• Le hasard l'affecte à l'école navale de photographie basée à Pensacola, en Floride. Il y acquiert un bagage technique complet. Pour l'armée, il fait des portraits, des photos aériennes, des photos documentaires. En plus de la photographie, il y apprend aussi les techniques pour réaliser des publications imprimées (ex.: négatifs en demi-teinte et plaques sensibles de similigravure). Il a l'impression pour la première fois de se réaliser pleinement - il cite d'ailleurs souvent l'anecdote suivante : lors de sa première traversée de l'Atlantique, lors d'un quart vers 3h du matin, en pleine tempête, il a regardé la nuit et s'est exclamé : « Un jour je serai photographe ! »

    Cette période dans l'armée fait découvrir à Ralph Gibson le monde. De plus, pendant les escales de son bateau à New York, il fréquente les clubs de jazz et assiste à des lectures de poésie d'Allen Ginsberg, Gregory Corso ou Jack Kerouac.

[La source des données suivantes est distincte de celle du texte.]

(* ===== verification/Umalloc.v ===== *)
(** The memory allocator of the user library, [xv6/base/umalloc.c]: the
    allocator of Kernighan and Ritchie with its circular free list inside the
    heap, on the memory of a process.

    [base] is the address of the static list head, [lo] the size of the process
    before the first [sbrk].  [sbrk] is [sys_sbrk] with the sizes [growproc],
    [allocuvm] and [deallocuvm] compute; [fits] tells whether the kernel has
    pages for a new size.

    The abstract heap is a tiling of [lo .. brk) by blocks, free or in use. *)

From S2P Require Import Prelude CString Kalloc.

(** ** The code *)

Record heap := mkHeap { h_mem : mem; freep : Z; brk : Z }.

(** A header: [s.ptr], then [s.size]. *)
Definition h_ptr (m : mem) (p : Z) : Z := load32 m p.
Definition h_size (m : mem) (p : Z) : Z := load32 m (p + 4).
Definition set_ptr (m : mem) (p v : Z) : mem := store32 m p v.
Definition set_size (m : mem) (p v : Z) : mem := store32 m (p + 4) v.

(** [p + n] on [Header*] *)
Definition hdr_add (p n : Z) : Z := u32 (p + 8 * n).

Section Umalloc.
Context (base : Z) (fits : Z -> bool).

Il termine son service en octobre 1959, 3 mois plus tôt que prévu.

    Influencé par Sur la route de J. Kerouac, il part en auto-stop à Los Angeles et y arrive 4 jours plus tard. Il pense alors s'inscrire à l'Art Center de cette ville pour y apprendre la photo commerciale ou la photo de mode. Mais lors d'un court séjour à San Francisco chez un ami, il fait la rencontre d'étudiants du San Francisco Art Institute (« fabuleuse, la soirée l'a été sans aucun doute ») et s'y inscrit (toujours pour y poursuivre des études photo).

    En 1960, il s'installe à San Francisco dans un hotel bas de gamme, au centre du quartier de North Beach. Il suit seulement 2 semestres de cours: se sentant confirmé dans sa vocation, il croit que la meilleure façon de devenir photographe n'est pas de rester à l'école. Paul Hassel (un professeur) le recommande alors à Dorothea Lange qui cherchait un assistant pour développer ses négatifs. Cette collaboration dure 1 an et demi, et il mène son travail personnel en parallèle. Pendant cette période initiale, il travaille avec un Rolleiflex acheté lors de son service militaire. Sa première exposition a lieu à la Photographers' Roundtable (une des 1res galeries de photo dans la région de San Francisco).

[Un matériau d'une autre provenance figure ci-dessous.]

Definition if_cmd (toks : list word) : W unit :=
  let tnpos := findPos toks THEN in
  let fi1 := match findPos toks FI with Some p => S p | None => O end in
  match tnpos with
  | Some tn =>
      if bool_decide (is_Some (toks !! fi1)) then emit ErrMsg
      else if (tn <? 2)%nat then undef "toks: before the array"
      else
        let op := default [] (toks !! (tn - 2)%nat) in
        if negb (word_eqb op EQ) && negb (word_eqb op NE) then emit ErrMsg
        else
          ftoks ← copy_toks (take (tn - 3) (drop 1 toks));
          match drop (tn + 1) toks with
          | [] => undef "stoks: before the array"
          | l =>
              stoks ← copy_toks l;
              let stoks := take (length stoks - 1) stoks in
              ps ← get paths;
              cbin ← findCbin ps (head ftoks);
              ret ← runCmd cbin ftoks [];
              match ret with
              | None => undef "rt: not set"
              | Some ret =>
                  let n := atoi_word (default [] (toks !! (tn - 1)%nat)) in
                  if word_eqb op EQ && (ret =? n) || word_eqb op NE && negb (ret =? n) then
                    cbin ← findCbin ps (head stoks);
                    _ ← runCmd cbin stoks [];
                    mret tt
                  else mret tt
              end
          end
  | None => emit ErrMsg
  end.

Definition path_cmd (args : list word) : W unit :=
  if (length args <? NPATHS)%nat && forallb (fun w : word => length w <? PATH_LEN)%nat args then set_paths args
  else undef "paths: overflow".

(** The commands of a line without redirection. *)
Definition do_toks (toks : list word) (rdout : word) : W unit :=
  match toks with
  | [] => mret tt
  | t0 :: args =>
      if word_eqb t0 [] then mret tt
      else if word_eqb t0 EXITCMD then
        match args with [] => w_exit 0 | _ => emit ErrMsg end
      else if word_eqb t0 CDCMD then
        match args with [d] => emit (Chdir d) | _ => emit ErrMsg end
      else if word_eqb t0 PATHCMD then path_cmd args
      else if word_eqb t0 IFCMD then if_cmd toks
      else
        ps ← get paths;
        cbin ← findCbin ps (Some t0);
        if negb (word_eqb cbin []) then
          _ ← runCmd cbin toks rdout; mret tt
        else emit ErrMsg
  end.

(** The body of the loop of [main] after [getline]. *)
Definition do_line (line : list Z) : W unit :=
  let line := c_str line in
  if isin line 62 then
    let '(cmd, rest) := strtok [62] line in
    let '(rdout, rest) := strtok dlm rest in
    let '(more, _) := strtok dlm rest in
    if (match cmd with Some cmd => LINE_LEN <=? length cmd | None => false end)%nat then undef "lcp: overflow"
    else
      match rdout, more, cmd with
      | Some rdout, None, Some cmd =>
          if isin rdout 62 || (match strtok dlm cmd with (None, _) => true | _ => false end) then emit ErrMsg
          else toks ← ltoks cmd; do_toks toks rdout
      | _, _, _ => emit ErrMsg
      end
  else
    toks ← ltoks line; do_toks toks [].

Fixpoint main_loop (batch : bool) (lines : list (list Z)) : W unit :=
  match lines with
  | [] => _ ← (if batch then mret tt else emit Prompt); w_exit 0
  | line :: lines' =>
      _ ← (if batch then mret tt else emit Prompt);
      _ ← do_line line;
      main_loop batch lines'
  end.

(** [main(argc, argv)]; [script] is the readable file [argv[1]], if any. *)
Definition main (argc : Z) (script : option (list (list Z))) (stdin : list (list Z)) : wish * out unit :=
  let s0 := mkWish [] [] in
  if negb (argc =? 1) && negb (argc =? 2) then (_ ← emit ErrMsg; w_exit 1) s0
  else if 1 <? argc then
    match script with
    | Some lines => (_ ← set_paths [BIN]; main_loop true lines) s0
    | None => (_ ← emit ErrMsg; w_exit 1) s0
    end
  else (_ ← set_paths [BIN]; main_loop false stdin) s0.

End Wish.

(** ** Words *)

Definition delim (c : Z) : Prop := isin dlm c = true.
Definition is_word (w : word) : Prop := w <> [] /\ Forall (fun c => ~ delim c) w.

(** The line [s] consists of the words [ws] with white space between them. *)
Inductive spells : list Z -> list word -> Prop :=
| spells_nil ds : Forall delim ds -> spells ds []
| spells_cons ds w s ws : Forall delim ds -> is_word w -> (forall c s', s = c :: s' -> delim c) ->
    spells s ws -> spells (ds ++ w ++ s) (w :: ws).

#[export] Instance delim_dec c : Decision (delim c).
Proof. unfold delim. apply _. Defined.

Lemma delim_false c : ~ delim c <-> isin dlm c = false.
Proof. unfold delim. by rewrite not_true_iff_false. Qed.

Lemma skip_delims_app ds s : Forall delim ds -> skip_delims dlm (ds ++ s) = skip_delims dlm s.
Proof. induction 1 as [|c ds Hc Hds IH]; [done|]. unfold delim in Hc. cbn. by rewrite Hc. Qed.

Lemma skip_delims_all ds : Forall delim ds -> skip_delims dlm ds = [].
Proof. intros H. rewrite <-(app_nil_r ds). by rewrite skip_delims_app. Qed.

Lemma until_delim_word w s :
  Forall (fun c => ~ delim c) w -> (forall c s', s = c :: s' -> delim c) -> until_delim dlm (w ++ s) = (w, drop 1 s).
Proof.
  intros Hw Hs. induction Hw as [|c w Hc Hw IH]; cbn.
  - destruct s as [|c s]; [done|]. pose proof (Hs c s eq_refl) as Hc. unfold delim in Hc. cbn. by rewrite Hc.
  - apply delim_false in Hc. by rewrite Hc, IH.
Qed.

Lemma strtok_word ds w s :
  Forall delim ds -> is_word w -> (forall c s', s = c :: s' -> delim c) -> strtok dlm (ds ++ w ++ s) = (Some w, drop 1 s).
Proof.
  intros Hds [Hne Hw] Hs. unfold strtok. rewrite skip_delims_app by done. destruct w as [|c w]; [done|].
  pose proof Hw as [Hc _]%Forall_cons. apply delim_false in Hc.
  change ((c :: w) ++ s) with (c :: (w ++ s)). cbn [skip_delims]. rewrite Hc.
  change (c :: (w ++ s)) with ((c :: w) ++ s). by rewrite until_delim_word.
Qed.

Lemma strtok_none ds : Forall delim ds -> strtok dlm ds = (None, []).
Proof. intros H. unfold strtok. by rewrite skip_delims_all. Qed.

Lemma spells_tail s ws : spells s ws -> spells (drop 1 s) ws \/ exists c s', s = c :: s' /\ ~ delim c.
Proof.
  intros H. destruct H as [ds H|ds w s ws Hds Hw Hs H].
  - left. constructor. by apply Forall_drop.
  - destruct Hds as [|d ds Hd Hds].
    + right. destruct Hw as [Hne Hw]. destruct w as [|c w]; [done|]. exists c, (w ++ s). split; [done|]. apply Forall_cons in Hw. apply Hw.
    + left. change (drop 1 ((d :: ds) ++ w ++ s)) with (ds ++ w ++ s). by constructor.
Qed.

Lemma tokens_spells fuel s ws : spells s ws -> (length s < fuel)%nat -> tokens fuel s = ws.
Proof.
  revert s ws. induction fuel as [|f IH]; intros s ws H Hf; [lia|]. cbn [tokens]. destruct H as [ds H|ds w s ws Hds Hw Hs H].
  - by rewrite strtok_none.
  - rewrite strtok_word by done. f_equal. apply IH.
    + destruct (spells_tail s ws H) as [Ht|(c & s' & -> & Hc)]; [done|]. destruct Hc. by eapply Hs.
    + rewrite !length_app in Hf. rewrite length_drop. destruct Hw as [Hne _]. destruct w; [done|]. cbn in Hf. lia.
Qed.

Lemma getTokens_spells s ws : spells s ws -> getTokens s = ws.
Proof. intros H. apply tokens_spells; [done | lia]. Qed.

(** Every line spells its tokens. *)
Lemma spells_total s : exists ws, spells s ws.
Proof.
  induction s as [|c s [ws IH]]; [exists []; constructor; constructor|]. destruct (decide (delim c)) as [Hc|Hc].
  - destruct IH as [ds H|ds w s ws Hds Hw Hs H].
    + exists []. constructor. by constructor.
    + exists (w :: ws). apply (spells_cons (c :: ds)); [by constructor | done..].
  - destruct IH as [ds H|ds w s ws Hds Hw Hs H].
    + exists [[c]]. apply (spells_cons [] [c] ds); [done | | | by constructor].
      * split; [done|]. by constructor.
      * intros d s' ->. apply Forall_cons in H. apply H.
    + destruct Hds as [|d ds Hd Hds].
      * exists ((c :: w) :: ws). apply (spells_cons [] (c :: w) s); try done. destruct Hw as [_ Hw]. split; [done|]. by constructor.
      * exists ([c] :: w :: ws). apply (spells_cons [] [c] ((d :: ds) ++ w ++ s)); [done | | | ].
        -- split; [done|]. by constructor.
        -- intros e s' [= -> _]. done.
        -- apply (spells_cons (d :: ds)); [by constructor | done..].
Qed.

(** Words in a spelled line have the characters of the line. *)
Lemma spells_chars s ws (P : Z -> Prop) : spells s ws -> Forall P s -> Forall (Forall P) ws.
Proof.
  induction 1 as [ds H|ds w s ws Hds Hw Hs H IH]; intros HP; [constructor|]. rewrite !Forall_app in HP. destruct HP as (_ & H1 & H2).
  constructor; [done | by apply IH].
Qed.

(** ** What lines do *)

Section Lines.
Context (fork_ok : list wevent -> bool) (access_x : list wevent -> word -> bool).
Context (can_exec : list wevent -> word -> list word -> bool) (status : list wevent -> word -> list word -> word -> option Z).

(** [cbin] is the first executable file [cmd] in the directories [ps]. *)
Definition resolves (t : list wevent) (ps : list word) (cmd cbin : word) : Prop :=
  exists ps1 p ps2, ps = ps1 ++ p :: ps2 /\ cbin = in_dir p cmd /\ access_x t cbin = true /\
    Forall (fun q => access_x t (in_dir q cmd) = false) ps1.

Definition unresolved (t : list wevent) (ps : list word) (cmd : word) : Prop :=
  Forall (fun q => access_x t (in_dir q cmd) = false) ps.

Definition short (ps : list word) (cmd : word) : Prop := Forall (fun q => length (in_dir q cmd) < CBIN_LEN)%nat ps.

Lemma findCbin_none s ps cmd : unresolved (trace s) ps cmd -> short ps cmd -> findCbin access_x ps (Some cmd) s = (s, Go []).
Proof.
  induction ps as [|p ps IH]; intros Hu Hs; [done|]. apply Forall_cons in Hu as [Hp Hu]. apply Forall_cons in Hs as [Hl Hs].
  cbn [findCbin]. rewrite (proj2 (Nat.ltb_lt _ _) Hl). unfold mbind, W_bind, get. rewrite Hp. by apply IH.
Qed.

Lemma findCbin_found s ps cmd cbin : resolves (trace s) ps cmd cbin -> short ps cmd -> findCbin access_x ps (Some cmd) s = (s, Go cbin).
Proof.
  intros (ps1 & p & ps2 & -> & Hc & Ha & H1) Hs. induction H1 as [|q ps1 Hq H1 IH].
  - cbn [app] in *. apply Forall_cons in Hs as [Hl _]. cbn [findCbin]. rewrite <-Hc in *. rewrite (proj2 (Nat.ltb_lt _ _) Hl).
    unfold mbind, W_bind, get. by rewrite Ha.
  - cbn [app] in *. apply Forall_cons in Hs as [Hl Hs]. cbn [findCbin]. rewrite (proj2 (Nat.ltb_lt _ _) Hl).
    unfold mbind, W_bind, get. rewrite Hq. by apply IH.
Qed.

Lemma resolves_nonempty t ps cmd cbin : resolves t ps cmd cbin -> cmd <> [] -> cbin <> [].
Proof. intros (ps1 & p & ps2 & _ & -> & _) Hc E. unfold in_dir in E. apply app_eq_nil in E as [_ E]. done. Qed.

(** The events of a child that runs. *)
Definition ran (t : list wevent) (cbin : word) (argv : list word) (rdout : word) : list wevent :=
  Child cbin argv rdout :: match status t cbin argv rdout with Some _ => [] | None => [ErrMsg] end.

Lemma runCmd_ok s cbin argv rdout :
  fork_ok (trace s) = true -> can_exec (trace s) cbin argv = true ->
  runCmd fork_ok can_exec status cbin argv rdout s =
    (mkWish (paths s) (trace s ++ ran (trace s) cbin argv rdout), Go (status (trace s) cbin argv rdout)).
Proof.
  intros Hf Hc. unfold runCmd, ran, mbind, W_bind, get, emit, mret, W_ret. rewrite Hf, Hc. cbn.
  destruct (status _ _ _ _); cbn; [done|]. by rewrite <-app_assoc.
Qed.

(** *** Redirection *)

Definition plain_char (c : Z) : Prop := c <> 0 /\ c <> 62.

Lemma c_str_id s : Forall (fun c => c <> 0) s -> c_str s = s.
Proof. induction 1 as [|c s Hc Hs IH]; [done|]. cbn. by rewrite (proj2 (Z.eqb_neq _ _) Hc), IH. Qed.

Lemma isin_spec d c : isin d c = true <-> c ∈ d.
Proof.
  unfold isin. rewrite existsb_exists. split.
  - intros (x & Hx & ->%Z.eqb_eq). by apply list_elem_of_In.
  - intros H. exists c. split; [by apply list_elem_of_In | apply Z.eqb_refl].
Qed.

Lemma isin_gt s : Forall plain_char s -> isin s 62 = false.
Proof. intros H. apply not_true_iff_false. rewrite isin_spec. intros Hin. rewrite Forall_forall in H. by apply H in Hin as [_ ?]. Qed.

(** The part of the line before the first [>]. *)
Lemma strtok_gt s r : Forall plain_char s -> s <> [] -> strtok [62] (s ++ 62 :: r) = (Some s, r).
Proof.
  intros Hs Hne. assert (forall c, plain_char c -> isin [62] c = false) as Hc.
  { intros c [_ Hc]. apply not_true_iff_false. rewrite isin_spec. by intros ?%list_elem_of_singleton. }
  unfold strtok. destruct s as [|c s]; [done|]. pose proof Hs as [H1 _]%Forall_cons.
  cbn [app skip_delims]. rewrite (Hc c H1). change (c :: s ++ 62 :: r) with ((c :: s) ++ 62 :: r).
  enough (until_delim [62] ((c :: s) ++ 62 :: r) = (c :: s, r)) as -> by done. clear H1 Hne.
  induction Hs as [|d l Hd Hl IH]; [done|]. cbn [app until_delim]. by rewrite (Hc d Hd), IH.
Qed.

    En 1961, un changement technique marquera la suite de sa carrière: il passe au petit-format 24x36, avec un Leica, outil qui lui donnait « la manière d'exprimer ce que je désirais ». Depuis, il n'a pas changé.

    Malgré tout, il se sent à l'étroit à San Francisco (cette ville « me faisait de plus en plus l'effet d'un lieu où je viendrais couler mes vieux jours »). Il décide en 1962 de retourner à Los Angeles pour se concentrer sur son aspiration initiale, le photojournalisme.

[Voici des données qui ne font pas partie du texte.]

(** Entry [k] is in the indirect block. *)
Lemma alloc_indirect x v data ind fb k :
  file_blocks x v data k ind fb -> ind = true -> blocks512 v -> zero_from v fb -> nmeta <= fb -> fb < 2 ^ 32 ->
  NDIRECT <= k < MAXFILE ->
  let a := baddr x v MAXFILE in let v' := <[a := put32 (v a) (4 * (k - NDIRECT)) fb]> v in
  baddr x v' k = fb /\ file_blocks x v' data (k + 1) true (fb + 1) /\ step_frame x v fb x v' (fb + 1).
Proof.
  intros F -> Hl Hz Hfb Hmax Hk a v'. pose proof nmeta_val as Hm.
  assert (a <> 0) as Ha0 by (apply F; [fs_consts; lia | by right]).
  assert (nmeta <= a < fb) as Har by (apply F; [fs_consts; lia | done]).
  assert (forall j, 0 <= j < MAXFILE -> baddr x v j <> a) as Hja.
  { intros j Hj E. assert (MAXFILE = j); [|lia]. apply (fl_inj _ _ _ _ _ _ F); [fs_consts; lia | lia | done | done]. }
  assert (baddr x v k = 0) as Hk0.
  { destruct (decide (baddr x v k = 0)) as [|Hn]; [done|]. apply (fl_used _ _ _ _ _ _ F) in Hn; fs_consts; lia. }
  destruct (put32_entry_baddr v x k fb Ha0 (Hl a) Hk ltac:(lia)) as [Hnew Hold]. fold a v' in Hnew, Hold.
  split; [done|]. split.
  - apply (add_entry x v data k true fb x v' k); try done; try lia; [fs_consts; lia | apply F | apply F | |].
    + intros _. unfold v'. rewrite fn_lookup_insert_ne by lia. apply Hz. lia.
    + intros j Hj _. unfold v'. rewrite fn_lookup_insert_ne; [done|]. by apply not_eq_sym, Hja.
  - constructor; [exists (i_addrs x); by destruct x | lia | | | |].
    + intros n. unfold v'. destruct (decide (n = a)) as [->|]; [|by rewrite fn_lookup_insert_ne].
      rewrite fn_lookup_insert. apply put32_512; [done | fs_consts; lia..].
    + intros n Hn. unfold v'. rewrite fn_lookup_insert_ne by lia. apply Hz. lia.
    + intros n Hn Ho. unfold v'. rewrite fn_lookup_insert_ne; [done|]. intros <-. apply Ho. split; [done|]. exists MAXFILE. split; [fs_consts; lia | done].
    + intros n [Hn0 (j & Hj & <-)]. destruct (decide (j = k)) as [->|Hne]; [right; lia | left].
      rewrite Hold in Hn0 |- * by done. split; [done | by exists j].
Qed.

(** The blocks of a file with [c] data blocks: there is an indirect one when
    the direct ones are not enough. *)
Definition has_ind (c : Z) : bool := NDIRECT <? c.
Definition tot (c : Z) : Z := c + if has_ind c then 1 else 0.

    New York,cette ville stimule son imagination, il la considère comme un paradis pour photographes. Il obtient de suite des contrats et fréquente des milieux de jeunes artistes. Au début de l'année 1967, il rencontre Robert Frank qui en fait un assistant pour son projet cinéma en cours : Me and my brother. En 1968, il fait la rencontre avec Larry Clark et Mary Ellen Mark. Sa pratique photographique change profondément : il s'éloigne du reportage photographique et exprime un rejet pour la photographie commerciale.

    Attiré par des écrivains comme Marguerite Duras ou Jorge Luis Borges, par le nouveau roman, la musique atonale ou la poésie concrète, il se met à vivre la nuit et dormir le jour. Il considère maintenant que la photographie est l'instrument de son introspection : ses clichés prennent une tournure surréaliste et il décide de les réunir dans un livre, The Somnambulist. Mais il lui faut 3 ans avant de réussir à le publier : en 1969, il rencontre plusieurs éditeurs avec une maquette terminée, mais refuse finalement les offres qu'on lui fait pour garder son autonomie éditoriale. Il crée alors sa propre maison d'édition, Lustrum Press. Cette dernière publie enfin The Somnambulist en 1970 (tirage de 3000 exemplaires). L'accueil est enthousiaste, le succès immédiat : il est invité à donner ses œuvres, à prononcer des conférences.